- [Your task]:
Give back every entry, exactly as written.

Collected data
Lemma unknown_token_is_401_witness :
  POST sample_world sample_env
    (sample_request (Some (js "bearer stale")) "{'notes':'photosynthesis'}") sample_store
  = ({| status := 401; payload := error_payload "Unauthorized" |},
     {| store := sample_store; log := [AuthGetUser (js "stale")] |}).
Proof.
  apply (unknown_token_is_401 sample_world sample_env
           (sample_request (Some (js "bearer stale")) "{'notes':'photosynthesis'}")
           sample_store (sample_fields 12 "auto") (js "stale")).
  - vm_compute; reflexivity.
  - vm_compute; discriminate.
  - exact sample_configuration.
  - exists (js "bearer "). split; [reflexivity|]. split; [reflexivity | by vm_compute].
  - vm_compute; reflexivity.
Defined.

Lemma count_not_a_number_passes_quota_witness :
  (exists apiKey rest,
     log (snd (POST sample_world sample_env
                 (sample_request (Some (js "Bearer tok"))
                    "{'notes':'photosynthesis','count':'abc'}") sample_store))
     = [AuthGetUser (js "tok"); SelectProfile (js "u1"); SelectUsage (js "u1");
        FetchCompletion apiKey
          (buildFlashcardPrompt (js "photosynthesis") Num.NaN (js "balanced") (js "auto"))]
       ++ rest)
  /\ (status (fst (POST sample_world sample_env
                     (sample_request (Some (js "Bearer tok"))
                        "{'notes':'photosynthesis','count':'abc'}") sample_store)) = 200 ->
      exists title,
        payload (fst (POST sample_world sample_env
                        (sample_request (Some (js "Bearer tok"))
                           "{'notes':'photosynthesis','count':'abc'}") sample_store))
        = output_value title []).
Proof.
  apply (count_not_a_number_passes_quota sample_world sample_env
           (sample_request (Some (js "Bearer tok"))
              "{'notes':'photosynthesis','count':'abc'}")
           sample_store
           {| f_notes := js "photosynthesis"; f_count := Num.NaN;
              f_style := js "balanced"; f_mode := js "auto" |}
           (js "tok") (js "u1") (Num.of_Z 95)).
  - vm_compute; reflexivity.
  - reflexivity.
  - vm_compute; discriminate.
  - exact sample_configuration.
  - exact sample_bearer.
  - vm_compute; reflexivity.
  - vm_compute; discriminate.
  - vm_compute; reflexivity.
Defined.
(** * Hyperopt coordination engine (freqtrade/optimize/hyperopt.py)

    A shallow embedding of the functions of [Hyperopt] that decide how
    candidate points are asked, how results are filtered, scored and
    saved, and how the epoch budget evolves.

    Conventions.
    - Python [int] is [Z]; a Python [float] is the rational [Q] it
      stands for, compared with [Qeq_bool] and [Qle_bool] (Python [==],
      [<=] on numbers). Float arithmetic rounds to the nearest double
      ([round_double]); a number that may be an [int] or a [float] is a
      [number].
    - A result dictionary ([v] in the source) is the record [Trial].
    - The surrogate model of scikit-optimize is a black box: its hidden
      state is a type variable and [ask], [tell], [update_next] are
      section variables. *)

From Stdlib Require Import ZArith QArith Qround Lia Lqa.
From stdpp Require Import base option list gmap strings.

Local Open Scope Z_scope.

(** ** Numbers *)

(** [VOID_LOSS = iinfo(int32).max] *)
Definition VOID_LOSS : Z := 2147483647.

Definition VOID : Q := inject_Z VOID_LOSS.

(** Python [x < y] on numbers. *)
Definition Qltb (x y : Q) : bool := negb (Qle_bool y x).

(** Python [max(l)] on a non-empty list [y :: ys]: the first greatest
    element. *)
Definition py_max (y : Q) (ys : list Q) : Q :=
  fold_left (fun m x => if Qltb m x then x else m) ys y.

(** ** Candidate points and result dictionaries *)

(** One coordinate of a candidate point, as produced by an [Integer], a
    [Real] or a [Categorical] dimension. *)
Inductive value :=
  | VInt (n : Z)
  | VReal (x : Q)
  | VCat (c : string).

Global Instance Q_eq_dec : EqDecision Q.
Proof. solve_decision. Defined.

Global Instance value_eq_dec : EqDecision value.
Proof. solve_decision. Defined.

Global Instance Q_countable : Countable Q.
Proof.
  refine (inj_countable' (fun q => (Qnum q, Qden q))
                         (fun p => Qmake (fst p) (snd p)) _).
  intros [n d]. reflexivity.
Defined.

Global Instance value_countable : Countable value.
Proof.
  refine (inj_countable'
            (fun v => match v with
                      | VInt n => inl n
                      | VReal x => inr (inl x)
                      | VCat c => inr (inr c)
                      end)
            (fun s => match s with
                      | inl n => VInt n
                      | inr (inl x) => VReal x
                      | inr (inr c) => VCat c
                      end) _).
  intros [n|x|c]; reflexivity.
Defined.

(** A candidate point: a tuple of values in search-space order. *)
Definition Point := list value.

(** A Python [dict], in insertion order: assigning to an existing key
    keeps its position and replaces its value. *)
Module PyDict.

Section Ops.

Context {K : Type} `{EqDecision K} {A : Type}.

- [Solution for this exercise]:
Lemma unknown_token_is_401_witness :
  POST sample_world sample_env
    (sample_request (Some (js "bearer stale")) "{'notes':'photosynthesis'}") sample_store
  = ({| status := 401; payload := error_payload "Unauthorized" |},
     {| store := sample_store; log := [AuthGetUser (js "stale")] |}).
Proof.
  apply (unknown_token_is_401 sample_world sample_env
           (sample_request (Some (js "bearer stale")) "{'notes':'photosynthesis'}")
           sample_store (sample_fields 12 "auto") (js "stale")).
  - vm_compute; reflexivity.
  - vm_compute; discriminate.
  - exact sample_configuration.
  - exists (js "bearer "). split; [reflexivity|]. split; [reflexivity | by vm_compute].
  - vm_compute; reflexivity.
Defined.

Lemma count_not_a_number_passes_quota_witness :
  (exists apiKey rest,
     log (snd (POST sample_world sample_env
                 (sample_request (Some (js "Bearer tok"))
                    "{'notes':'photosynthesis','count':'abc'}") sample_store))
     = [AuthGetUser (js "tok"); SelectProfile (js "u1"); SelectUsage (js "u1");
        FetchCompletion apiKey
          (buildFlashcardPrompt (js "photosynthesis") Num.NaN (js "balanced") (js "auto"))]
       ++ rest)
  /\ (status (fst (POST sample_world sample_env
                     (sample_request (Some (js "Bearer tok"))
                        "{'notes':'photosynthesis','count':'abc'}") sample_store)) = 200 ->
      exists title,
        payload (fst (POST sample_world sample_env
                        (sample_request (Some (js "Bearer tok"))
                           "{'notes':'photosynthesis','count':'abc'}") sample_store))
        = output_value title []).
Proof.
  apply (count_not_a_number_passes_quota sample_world sample_env
           (sample_request (Some (js "Bearer tok"))
              "{'notes':'photosynthesis','count':'abc'}")
           sample_store
           {| f_notes := js "photosynthesis"; f_count := Num.NaN;
              f_style := js "balanced"; f_mode := js "auto" |}
           (js "tok") (js "u1") (Num.of_Z 95)).
  - vm_compute; reflexivity.
  - reflexivity.
  - vm_compute; discriminate.
  - exact sample_configuration.
  - exact sample_bearer.
  - vm_compute; reflexivity.
  - vm_compute; discriminate.
  - vm_compute; reflexivity.
Defined.
(** * Hyperopt coordination engine (freqtrade/optimize/hyperopt.py)

    A shallow embedding of the functions of [Hyperopt] that decide how
    candidate points are asked, how results are filtered, scored and
    saved, and how the epoch budget evolves.

    Conventions.
    - Python [int] is [Z]; a Python [float] is the rational [Q] it
      stands for, compared with [Qeq_bool] and [Qle_bool] (Python [==],
      [<=] on numbers). Float arithmetic rounds to the nearest double
      ([round_double]); a number that may be an [int] or a [float] is a
      [number].
    - A result dictionary ([v] in the source) is the record [Trial].
    - The surrogate model of scikit-optimize is a black box: its hidden
      state is a type variable and [ask], [tell], [update_next] are
      section variables. *)

From Stdlib Require Import ZArith QArith Qround Lia Lqa.
From stdpp Require Import base option list gmap strings.

Local Open Scope Z_scope.

(** ** Numbers *)

(** [VOID_LOSS = iinfo(int32).max] *)
Definition VOID_LOSS : Z := 2147483647.

Definition VOID : Q := inject_Z VOID_LOSS.

(** Python [x < y] on numbers. *)
Definition Qltb (x y : Q) : bool := negb (Qle_bool y x).

(** Python [max(l)] on a non-empty list [y :: ys]: the first greatest
    element. *)
Definition py_max (y : Q) (ys : list Q) : Q :=
  fold_left (fun m x => if Qltb m x then x else m) ys y.

(** ** Candidate points and result dictionaries *)

(** One coordinate of a candidate point, as produced by an [Integer], a
    [Real] or a [Categorical] dimension. *)
Inductive value :=
  | VInt (n : Z)
  | VReal (x : Q)
  | VCat (c : string).

Global Instance Q_eq_dec : EqDecision Q.
Proof. solve_decision. Defined.

Global Instance value_eq_dec : EqDecision value.
Proof. solve_decision. Defined.

Global Instance Q_countable : Countable Q.
Proof.
  refine (inj_countable' (fun q => (Qnum q, Qden q))
                         (fun p => Qmake (fst p) (snd p)) _).
  intros [n d]. reflexivity.
Defined.

Global Instance value_countable : Countable value.
Proof.
  refine (inj_countable'
            (fun v => match v with
                      | VInt n => inl n
                      | VReal x => inr (inl x)
                      | VCat c => inr (inr c)
                      end)
            (fun s => match s with
                      | inl n => VInt n
                      | inr (inl x) => VReal x
                      | inr (inr c) => VCat c
                      end) _).
  intros [n|x|c]; reflexivity.
Defined.

(** A candidate point: a tuple of values in search-space order. *)
Definition Point := list value.

(** A Python [dict], in insertion order: assigning to an existing key
    keeps its position and replaces its value. *)
Module PyDict.

Section Ops.

Context {K : Type} `{EqDecision K} {A : Type}.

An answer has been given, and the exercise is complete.